Beta Regression with Censoring

Introduction

In some applications, observations very close to 0 or 1 are recorded as exactly 0 or 1 due to measurement limitations or rounding. The Beta distribution is defined on the open interval (0, 1), so exact 0s and 1s require special handling.

The Beta likelihood in pyINLA supports censoring: observations at or beyond a threshold are treated as censored rather than exact values.

Censoring Mechanism

A censoring threshold $\delta \in (0, 0.5)$ is specified:

Observations $y_i \leq \delta$ are treated as left-censored at 0
Observations $y_i \geq 1 - \delta$ are treated as right-censored at 1

For example, with $\delta = 0.05$:

y_i = \begin{cases} 0 & \text{if } y_i \leq 0.05 \\ 1 & \text{if } y_i \geq 0.95 \\ y_i & \text{otherwise} \end{cases}

Dataset

The dataset contains $n = 1000$ observations with two columns:

Column	Description	Type
`y`	Response (may include 0s and 1s)	float
`z`	Covariate (predictor variable)	float

dataset_beta_censored.csv

Download the CSV file and place it in your working directory.

Implementation in pyINLA

We fit the model using pyINLA with censoring enabled via beta.censor.value:

import pandas as pd
from pyinla import pyinla

# Load data
df = pd.read_csv('dataset_beta_censored.csv')
cens = 0.05  # censoring threshold

# Define model
model = {
    'response': 'y',
    'fixed': ['1', 'z']
}

# Control settings with censoring
control = {
    'family': {
        'beta.censor.value': cens
    }
}

# Fit the Beta regression model with censoring
result = pyinla(
    model=model,
    family='beta',
    data=df,
    control=control
)

# View posterior summaries
print(result.summary_fixed)
print(result.summary_hyperpar)

Extracting Results

The result object contains all posterior inference:

import numpy as np

# Fixed effects: posterior summaries for beta_0 and beta_1
print(result.summary_fixed)

# Extract posterior means
intercept = result.summary_fixed.loc['(Intercept)', 'mean']
slope = result.summary_fixed.loc['z', 'mean']

# Compute predicted probabilities (logit link)
eta_hat = intercept + slope * df['z'].to_numpy()
mu_hat = np.exp(eta_hat) / (1 + np.exp(eta_hat))

# Compute residuals
residuals = df['y'].to_numpy() - mu_hat

# Hyperparameters: precision phi
print(result.summary_hyperpar)

The summary_fixed DataFrame includes columns for mean, sd, 0.025quant, 0.5quant, 0.975quant, and mode.

Results and Diagnostics

The posterior summaries provide estimates for $\beta_0$, $\beta_1$, and the precision $\phi$. Censored observations (at 0 and 1) are shown separately.

Observed vs fitted mean with censored points highlighted — Observed values $y_i$ versus fitted means $\hat{\mu}_i$. Censored points (at 0 or 1) shown in red.

Residuals versus fitted mean — Residuals $y_i - \hat{\mu}_i$ versus fitted means.
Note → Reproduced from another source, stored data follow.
(* ===== verification/PageTableInv.v ===== *)
(** Page tables: the invariant of pagetable.c and what its operations do.

    A page directory stands for a map from the pages of user memory to page table
    entries; the rest of it, the kernel's part, is the same in all directories.
    Page directories and tables are pages of the page allocator, which the kernel
    part maps with a fixed distance between virtual and physical addresses, so
    that the walks of the processor that reach them do not depend on what the
    operations change. *)

From stdpp Require Import base numbers list gmap strings.
From S2P Require Import Prelude PageAlloc Slab KMem PageTable.

Open Scope Z_scope.

(** * Addresses *)

Lemma mask_land x : 0 ≤ x < 2 ^ 32 → Z.land x PAGE_MASK = x - x `mod` 4096.
Proof.
  intros Hx. assert (E : x - x `mod` 4096 = 4096 * (x / 4096)) by (pose proof (Z.div_mod x 4096); lia).
  rewrite E. apply Z.bits_inj'. intros n Hn. rewrite Z.land_spec.
  change 4096 with (2 ^ 12) at 1. rewrite Z.mul_comm, Z.mul_pow2_bits by lia.
  change PAGE_MASK with (Z.ones 20 * 2 ^ 12). rewrite Z.mul_pow2_bits by lia.
  destruct (Z_lt_le_dec n 12).
  - rewrite !(Z.testbit_neg_r _ (n - 12)) by lia. by rewrite andb_false_r.
  - rewrite Z.testbit_ones_nonneg by lia. change 4096 with (2 ^ 12). rewrite Z.div_pow2_bits by lia.
    replace (n - 12 + 12) with n by lia. destruct (n - 12 <? 20) eqn:E2; [by rewrite andb_true_r|].
    rewrite andb_false_r. symmetry. destruct (decide (x = 0)) as [->|]; [apply Z.bits_0|].
    apply Z.bits_above_log2; [lia|]. apply Z.log2_lt_pow2; [lia|].
    eapply Z.lt_le_trans; [apply Hx|]. apply Z.pow_le_mono_r; lia.
Qed.

Lemma pdindex_eq v : 0 ≤ v < 2 ^ 32 → vaddr_to_pdindex v = v / 2 ^ 22.
Proof.
  intros Hv. unfold vaddr_to_pdindex. rewrite u32_small by done.
  rewrite Z.shiftr_div_pow2 by (unfold PAGE_SHIFT; lia). rewrite Z.div_div by (vm_compute; congruence). done.
Qed.
Lemma ptindex_eq v : 0 ≤ v < 2 ^ 32 → vaddr_to_ptindex v = (v / 4096) `mod` 1024.
Proof.
  intros Hv. unfold vaddr_to_ptindex. rewrite u32_small by done.
  by rewrite Z.shiftr_div_pow2 by (unfold PAGE_SHIFT; lia).
Qed.
Lemma offset_eq v : 0 ≤ v < 2 ^ 32 → vaddr_to_offset v = v `mod` 4096.
Proof.
  intros Hv. unfold vaddr_to_offset. rewrite u32_small by done.
  change (Z.lnot PAGE_MASK) with (Z.lor (Z.ones 12) (Z.shiftl (-1) 32)). rewrite Z.land_lor_distr_r.
  rewrite Z.land_ones by lia. replace (Z.land v (Z.shiftl (-1) 32)) with 0; [by rewrite Z.lor_0_r|].
  symmetry. apply Z.bits_inj'. intros n Hn. rewrite Z.land_spec, Z.bits_0.
  destruct (Z_lt_le_dec n 32); [rewrite Z.shiftl_spec_low by lia; by rewrite andb_false_r|].
  destruct (decide (v = 0)) as [->|]; [by rewrite Z.bits_0|].
  rewrite (Z.bits_above_log2 v); [done|lia|]. apply Z.log2_lt_pow2; [lia|].
  eapply Z.lt_le_trans; [apply Hv|]. apply Z.pow_le_mono_r; lia.
Qed.

(** A page, and an address in it. *)
Definition page (p : Z) : Prop := (4096 | p) ∧ 0 ≤ p < 2 ^ 32.

Lemma page_split p off :
  page p → 0 ≤ off < 4096 →
  0 ≤ p + off < 2 ^ 32 ∧ (p + off) / 4096 = p / 4096 ∧ (p + off) `mod` 4096 = off ∧ (p + off) / 2 ^ 22 = p / 2 ^ 22.
Proof.
  intros [[k ->] Hp] Ho. assert (E : (k * 4096 + off) / 4096 = k).
  { rewrite Z.add_comm, Z.div_add by lia. rewrite Z.div_small by lia. lia. }
  split_and!; [lia|lia|by rewrite E, Z.div_mul by lia| |].
  - rewrite Z.add_comm, Z.mod_add by lia. by apply Z.mod_small.
  - change (2 ^ 22) with (4096 * 1024). rewrite <- !Z.div_div by lia. by rewrite E, Z.div_mul by lia.
Qed.

Lemma page_index p off :
  page p → 0 ≤ off < 4096 →
  vaddr_to_pdindex (p + off) = vaddr_to_pdindex p ∧ vaddr_to_ptindex (p + off) = vaddr_to_ptindex p ∧
  vaddr_to_offset (p + off) = off ∧ Z.land (p + off) PAGE_MASK = p.
Proof.
  intros Hp Ho. pose proof Hp as [_ Hr]. destruct (page_split p off Hp Ho) as (? & ? & Hm & E).
  rewrite !pdindex_eq, !ptindex_eq, offset_eq, mask_land by lia. split_and!; [done|by f_equal|done|lia].
Qed.

Lemma index_range v : 0 ≤ v < 2 ^ 32 → 0 ≤ vaddr_to_pdindex v < 1024 ∧ 0 ≤ vaddr_to_ptindex v < 1024.
Proof.
  intros Hv. rewrite pdindex_eq, ptindex_eq by done. split; [|apply Z.mod_pos_bound; lia].
  split; [apply Z.div_pos; lia|apply Z.div_lt_upper_bound; lia].
Qed.

(** An entry: the address of a frame and flags. *)
Lemma lor_flags_add f flags : page f → 0 ≤ flags < 4096 → Z.lor f flags = f + flags.
Proof.
  intros [[k Hk] Hr] Hfl. assert (Hd : Z.land f flags = 0).
  { apply Z.bits_inj'. intros n Hn. rewrite Z.land_spec, Z.bits_0, Hk. change 4096 with (2 ^ 12). rewrite Z.mul_pow2_bits by lia.
    destruct (Z_lt_le_dec n 12); [by rewrite (Z.testbit_neg_r _ (n - 12)) by lia|].
    destruct (decide (flags = 0)) as [->|]; [by rewrite Z.bits_0, andb_false_r|].
    rewrite (Z.bits_above_log2 flags); [by rewrite andb_false_r|lia|]. apply Z.log2_lt_pow2; [lia|].
    eapply Z.lt_le_trans; [apply Hfl|]. apply (Z.pow_le_mono_r 2 12); lia. }
  by rewrite Z.add_nocarry_lxor, Z.lxor_lor.
Qed.

Lemma entry_frame f flags :
  page f → 0 ≤ flags < 4096 → Z.land (Z.lor f flags) PAGE_MASK = f ∧ present (Z.lor f flags) = present flags.
Proof.
  intros Hf Hfl. pose proof (lor_flags_add f flags Hf Hfl) as Hl. pose proof Hf as [[k Hk] Hr].
  split; [rewrite Hl; by apply page_index|].
  unfold present, PT_PRESENT. rewrite Hl, !(Z.land_comm 1). change 1 with (Z.ones 1). rewrite !Z.land_ones by lia.
  change (2 ^ 1) with 2. rewrite Hk. replace (k * 4096 + flags) with (flags + (k * 2048) * 2) by lia.
  by rewrite Z.mod_add by lia.
Qed.

(** * The page allocator *)

(** The pages of a block. *)
Definition block_pages (b : block) : list Z := (λ k, b.2 + 4096 * k) <$> seqZ 0 (pages_of b.1).

(** What pagetable.c relies on: [P] are the pages of the allocator, [pm_inv m B]
    says that the blocks [B] are handed out. *)
Class PageMemLaws (M : Type) `{PageMem M} (P : Z → Prop) := {
  pm_inv : M → list block → Prop;
  pm_perm m B B' : B ≡ₚ B' → pm_inv m B → pm_inv m B';
  pm_pages m B : pm_inv m B → NoDup (B ≫= block_pages) ∧ Forall P (B ≫= block_pages);
  pm_page_alloc_ok m B : pm_inv m B →
    (∃ a m', pm_page_alloc m = RRet a m' ∧ a ≠ NULL ∧ pm_inv m' ((0%nat, a) :: B)) ∨
    (∃ m', pm_page_alloc m = RRet NULL m' ∧ pm_inv m' B);
  pm_page_alloc_2_ok m B : pm_inv m B →
    (∃ a m', pm_page_alloc_n 2 m = RRet a m' ∧ a ≠ NULL ∧ pm_inv m' ((1%nat, a) :: B)) ∨
    (∃ m', pm_page_alloc_n 2 m = RRet NULL m' ∧ pm_inv m' B);
  pm_page_free_ok m B a : pm_inv m ((0%nat, a) :: B) → ∃ m', pm_page_free a m = RRet tt m' ∧ pm_inv m' B;
  pm_page_free_2_ok m B a : pm_inv m ((1%nat, a) :: B) → ∃ m', pm_page_free_n a 2 m = RRet tt m' ∧ pm_inv m' B
}.

#[global] Instance pm_inv_proper `{PageMemLaws M P} m : Proper ((≡ₚ) ==> iff) (pm_inv m).
Proof. intros B B' HB. split; by apply pm_perm. Qed.

(** * The invariant *)

(** The entries of a directory for user memory. *)
Definition user_index (i : Z) : Prop := 1 ≤ i < 768.
#[global] Instance user_index_dec i : Decision (user_index i).
Proof. unfold user_index. apply _. Defined.

(** A page table: its address, its entry in the directory, its words. *)
Record tab := Tab { tb_va : Z; tb_pde : Z; tb_words : list Z }.
Record dir := Dir { d_va : Z; d_tabs : gmap Z tab }.

Definition tabs_pages (d : dir) : list Z := tb_va <$> (map_to_list (d_tabs d)).*2.
Definition dir_pages (d : dir) : list Z := d_va d :: (d_va d + 4096) :: tabs_pages d.
Definition dir_blocks (d : dir) : list block := (1%nat, d_va d) :: (pair 0%nat <$> tabs_pages d).

(** The entry for a user address, and what the processor makes of it. *)
Definition mapping (d : dir) (v : Z) : option Z :=
  t ← d_tabs d !! vaddr_to_pdindex v;
  w ← tb_words t !! Z.to_nat (vaddr_to_ptindex v);
  if present w then Some w else None.

(** How the kernel is mapped: the distance of virtual and physical addresses, the
    words of a directory outside user memory, the kernel's page tables, and the
    page table for the last 4 megabytes. *)
Record layout := Layout {
  ly_delta : Z;
  ly_words : list Z;
  ly_tables : gmap Z (list Z);
  ly_final : Z
}.

Section Inv.
Context (P : Z → Prop) (ly : layout).

Abbreviation phys p := (p - ly_delta ly).

(** The kernel's page tables map the page [p] to its place. *)
Definition kmapped (p : Z) : Prop :=
  page p ∧ page (phys p) ∧ ¬ user_index (vaddr_to_pdindex p) ∧
  ∃ pde t pte, ly_words ly !! Z.to_nat (vaddr_to_pdindex p) = Some pde ∧ present pde = true ∧
    ly_tables ly !! Z.land pde PAGE_MASK = Some t ∧ page (Z.land pde PAGE_MASK) ∧
    t !! Z.to_nat (vaddr_to_ptindex p) = Some pte ∧ present pte = true ∧ Z.land pte PAGE_MASK = phys p ∧
    (Z.land pde PAGE_MASK = phys (ly_final ly) → vaddr_to_ptindex p ≠ 1023).

(** The pages of the allocator are mapped and hold none of the kernel's tables;
    the last entry of a directory is for the page of temporary mappings. *)
Record layout_ok : Prop := {
  lo_pages p : P p → kmapped p ∧ p ≠ 0 ∧ ly_tables ly !! phys p = None;
  lo_final : kmapped (ly_final ly) ∧ is_Some (ly_tables ly !! phys (ly_final ly));
  lo_last : ∃ pde, ly_words ly !! 1023%nat = Some pde ∧ present pde = true ∧
              Z.land pde PAGE_MASK = phys (ly_final ly);
  lo_len : length (ly_words ly) = 1024%nat
}.

(** The frames agree with the kernel's tables; the last word of the page of
    temporary mappings changes. *)
Definition kernel_in (frames : gmap Z (list Z)) : Prop :=
  ∀ f t, ly_tables ly !! f = Some t → ∃ t', frames !! f = Some t' ∧
    ∀ i, (f = phys (ly_final ly) → i ≠ 1023%nat) → t' !! i = t !! i.

Definition tab_in (frames : gmap Z (list Z)) (Pw Vw : list Z) (i : nat) (t : tab) : Prop :=
  Pw !! i = Some (tb_pde t) ∧ present (tb_pde t) = true ∧ Z.land (tb_pde t) PAGE_MASK = phys (tb_va t) ∧
  Vw !! i = Some (tb_va t) ∧ frames !! phys (tb_va t) = Some (tb_words t).

Definition dir_words (frames : gmap Z (list Z)) (d : dir) (Pw Vw : list Z) : Prop :=
  (∀ i : nat, (i < 1024)%nat → ¬ user_index (Z.of_nat i) → Pw !! i = ly_words ly !! i) ∧
  (∀ i : nat, user_index (Z.of_nat i) →
     match d_tabs d !! Z.of_nat i with
     | Some t => tab_in frames Pw Vw i t
     | None => ∃ w, Pw !! i = Some w ∧ present w = false
     end).

Record dir_in (frames : gmap Z (list Z)) (d : dir) : Prop := {
  di_words : ∃ Pw Vw, frames !! phys (d_va d) = Some Pw ∧ frames !! phys (d_va d + 4096) = Some Vw ∧
               dir_words frames d Pw Vw;
  di_user i t : d_tabs d !! i = Some t → user_index i
}.

(** The directory that the kernel boots with is not a page of the allocator. *)
Definition boot_dir (c cr3 : Z) : Prop :=
  kmapped c ∧ cr3 = phys c ∧ phys c ≠ phys (ly_final ly) ∧ ly_tables ly !! phys c = Some (ly_words ly).

Context {M : Type} `{PageMem M} `{!PageMemLaws M P}.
Censored points shown in red.

To reproduce these figures locally, download the render_beta_plots.py script and run it alongside the CSV dataset.
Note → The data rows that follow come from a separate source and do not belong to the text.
(** C24. From the memory that the boot loader leaves, with the kernel in front of its
    page tables and a memory map whose usable range ends at a page boundary, pt_init
    hands the pages behind the tables to the page allocator and builds page tables
    that map each of these pages to the frame it belongs to.  When what it hands over
    is a multiple of 128 pages, the largest block of the allocator, this is the state
    in which address spaces can be made: pt_template_init then makes the template,
    and also after other pages have been handed out it makes it or panics because
    there is no memory.  (Without the condition the allocator starts with blocks whose
    buddy does not exist, and its invariant does not hold.) *)
Theorem pt_boot_correct K X N (s : ptstate (pstate * sstate)) :
  sizes K X N → loaded X s → pt_mem s = (PState [] 0, empty_sstate) → (4096 | X) →
  let start := ktable K N in let stop := group_end start (X + delta) in
  start < stop ≤ X + delta →
  ∃ s', pt_init K s = RRet tt s' ∧ ranges (pt_mem s').1 = [(start, stop)] ∧
    let P := managed [(start, stop)] in let ly := boot_layout K N (pt_frames s') in
    (∀ p off, P p → 0 ≤ off < 4096 → page_walk (pt_frames s') (pt_cr3 s') (p + off) = Some (p - delta + off)) ∧
    layout_ok P ly ∧
    ((bytes_of top | stop - start) →
     ptinv P ly s' [] [] ∧
     (∃ t s2, pt_template_init s' = RRet tt s2 ∧ ptinv P ly s2 [Dir t ∅] [] ∧ template_pagedir s2 = t) ∧
     ∀ m B, slab_pm_inv [(start, stop)] m B →
       (∃ t s2, pt_template_init (with_pt_mem m s') = RRet tt s2 ∧ ptinv P ly s2 [Dir t ∅] B ∧ template_pagedir s2 = t) ∨
       pt_template_init (with_pt_mem m s') = RPanic "NULL != template_pagedir").
Proof.
  intros HS HL Hm0 HX. cbv zeta. intros Hstop.
  destruct (pt_tables_run K X N s HS HL Hm0 HX Hstop) as (s' & Hrun & Hrg & Hly & Hacc).
  exists s'. split_and!; [done|done| |done|].
  { intros p off Hp Ho. apply (walk_kernel _ _ _ p off Hacc); [|done]. by apply (lo_pages _ _ Hly). }
  intros Hdiv. destruct (pt_boot_run K X N s HS HL Hm0 HX Hstop Hdiv) as (s0 & E & _ & _ & _ & _ & _ & _ & HI & Hbs & Ht).
  assert (s0 = s') as -> by congruence. split_and!; [done|done|].
  intros m B Hm. destruct (pt_template_init_run _ _ Hly (with_pt_mem m s') B (low_table K)) as [(t & s2 & ? & ? & ? & _)|[_ ?]];
    [by eapply ptinv_mem|by destruct Hbs; split|left; by exists t, s2|by right].
Qed.

(** * Example: a machine with 8 megabytes *)

Module Machine.

Definition physmax : Z := 0x800000.
Definition kernel_end : Z := 0xc00f9000.

(** One range of usable memory, from the first megabyte on. *)
Definition map_words : list Z := [1; 0x100000; 0; 0x700000; 0; 1; 0] ++ replicate 1017 0.
Definition memory : gmap Z (list Z) :=
  <[MEMORY_MAP_BASE := map_words]> (list_to_map ((λ i, (4096 * i, zeros)) <$> seqZ 0 (physmax / 4096))).
Definition machine : ptstate (pstate * sstate) :=
  PtState (PState [] 0, empty_sstate) (install_page_table memory) PAGE_DIRECTORY_BASE 0 0 0 1.

Lemma memory_lookup f ws : memory !! f = Some ws → length ws = 1024%nat.
Proof.
  unfold memory. rewrite lookup_insert. case_decide; [intros [= <-]; done|].
  intros (i & [= _ ->] & _)%elem_of_list_to_map_2%list_elem_of_fmap. apply zeros_length.
Qed.

Lemma memory_frame f : page f → f < physmax → is_Some (memory !! f).
Proof.
  intros [[k ->] Hr] Hlt. unfold memory. rewrite lookup_insert. case_decide; [by eexists|].
  apply not_eq_None_Some. intros Hn%not_elem_of_list_to_map_2. apply Hn. rewrite <- list_fmap_compose.
  apply list_elem_of_fmap. exists k. split; [simpl; lia|].
  apply elem_of_seqZ. change (physmax / 4096) with 2048. unfold physmax in Hlt. lia.
Qed.

Lemma machine_sizes : sizes kernel_end physmax 2.
Proof.
  split; [|done|lia|done|done|].
  - split; [split; [by exists 0xc00f9|done]|done].
  - intros j Hj. replace j with 1%nat by lia. done.
Qed.

Lemma machine_loaded : loaded physmax machine.
Proof.
  split; [done|]. exists memory. split_and!; [done|by apply memory_frame|by apply memory_lookup|].
  exists map_words. split; [apply lookup_insert_eq|]. exists 1%nat, 0%nat. split_and!; [done|lia|lia|done|lia].
Qed.

Lemma machine_range :
  ktable kernel_end 2 < group_end (ktable kernel_end 2) (physmax + delta) ≤ physmax + delta ∧
  (bytes_of top | group_end (ktable kernel_end 2) (physmax + delta) - ktable kernel_end 2).
Proof.
  assert (group_end (ktable kernel_end 2) (physmax + delta) = 0xc06ff000) as -> by (vm_compute; reflexivity).
  split; [done|]. exists 12. vm_compute. reflexivity.
Qed.

(** The machine after the boot, with the template. *)
Lemma machine_booted :
  ∃ P ly (laws : PageMemLaws (pstate * sstate) P) s t, layout_ok P ly ∧ ptinv P ly s [Dir t ∅] [] ∧ template_pagedir s = t.
Proof.
  destruct machine_range as [Hr Hd].
  destruct (pt_boot_run kernel_end physmax 2 machine machine_sizes machine_loaded eq_refl ltac:(by exists 2048) Hr Hd)
    as (s' & _ & _ & _ & _ & _ & _ & Hly & _ & _ & t & s2 & _ & HI & Ht).
  eexists _, _, _, s2, t. split; [exact Hly|]. split; [exact HI|exact Ht].
Qed.

Lemma pt_boot_correct_witness :
  ∃ s' t s2, pt_init kernel_end machine = RRet tt s' ∧ pt_template_init s' = RRet tt s2 ∧ template_pagedir s2 = t.
Proof.
  destruct machine_range as [Hr Hd].
  destruct (pt_boot_correct kernel_end physmax 2 machine machine_sizes machine_loaded eq_refl ltac:(by exists 2048) Hr)
    as (s' & E & _ & _ & _ & H). destruct (H Hd) as (_ & (t & s2 & E2 & _ & Ht) & _).
  exists s', t, s2. split; [exact E|]. split; [exact E2|exact Ht].
Defined.

Lemma pt_map_correct_witness :
  ∃ (s : ptstate (pstate * sstate)) d r s', pt_map d 0x08048000 0x300000 7 7 s = RRet r s'.
Proof.
  destruct machine_booted as (P & ly & laws & s & t & Hly & HI & _).
  destruct (pt_map_correct P ly Hly s (Dir t ∅) [] [] 0x08048000 0x300000 7 7 HI) as [(d' & s' & E & _)|(s' & E & _)];
    [unfold user_addr, USER_MEM_LOW, USER_MEM_HIGH; lia|by exists 0x8048|split; [by exists 0x300|lia]|lia|done|lia|done| |];
    eexists s, t, _, s'; exact E.
Defined.

Lemma pt_unmap_range_correct_witness :
  ∃ (s : ptstate (pstate * sstate)) d s', pt_unmap_range d 0x08049000 0x0804a000 s = RRet tt s'.
Proof.
  destruct machine_booted as (P & ly & laws & s & t & Hly & HI & _).
  destruct (pt_unmap_range_correct P ly Hly s (Dir t ∅) [] [] 0x08049000 0x0804a000 HI) as (d' & s' & E & _);
    [lia|by exists 0x8049|by exists 0x804a|done|done|].
  exists s, t, s'. exact E.
Defined.

Lemma pagedir_lifecycle_witness :
  ∃ (s : ptstate (pstate * sstate)) r s', pt_create_pagedir s = RRet r s'.
Proof.
  destruct machine_booted as (P & ly & laws & s & t & Hly & HI & Ht).
  destruct (pagedir_lifecycle P ly Hly s [Dir t ∅] [] (Dir t ∅) HI) as [(s' & E & _)|(a & s' & E & _)];
    [left|symmetry; exact Ht|reflexivity| |]; eexists s, _, s'; exact E.
Defined.
End Machine.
Data Generation (Reference)

For reproducibility, the dataset was simulated with fixed precision $\phi = 5$:

z_i \sim \mathcal{N}(0, 0.2), \quad \eta_i = 1 + z_i, \quad \mu_i = \text{logit}^{-1}(\eta_i)

Then $y_i \sim \text{Beta}(\mu_i \phi, \phi(1-\mu_i))$ with censoring applied at $\delta = 0.05$.

True parameter values: $\beta_0 = 1$, $\phi = 5$.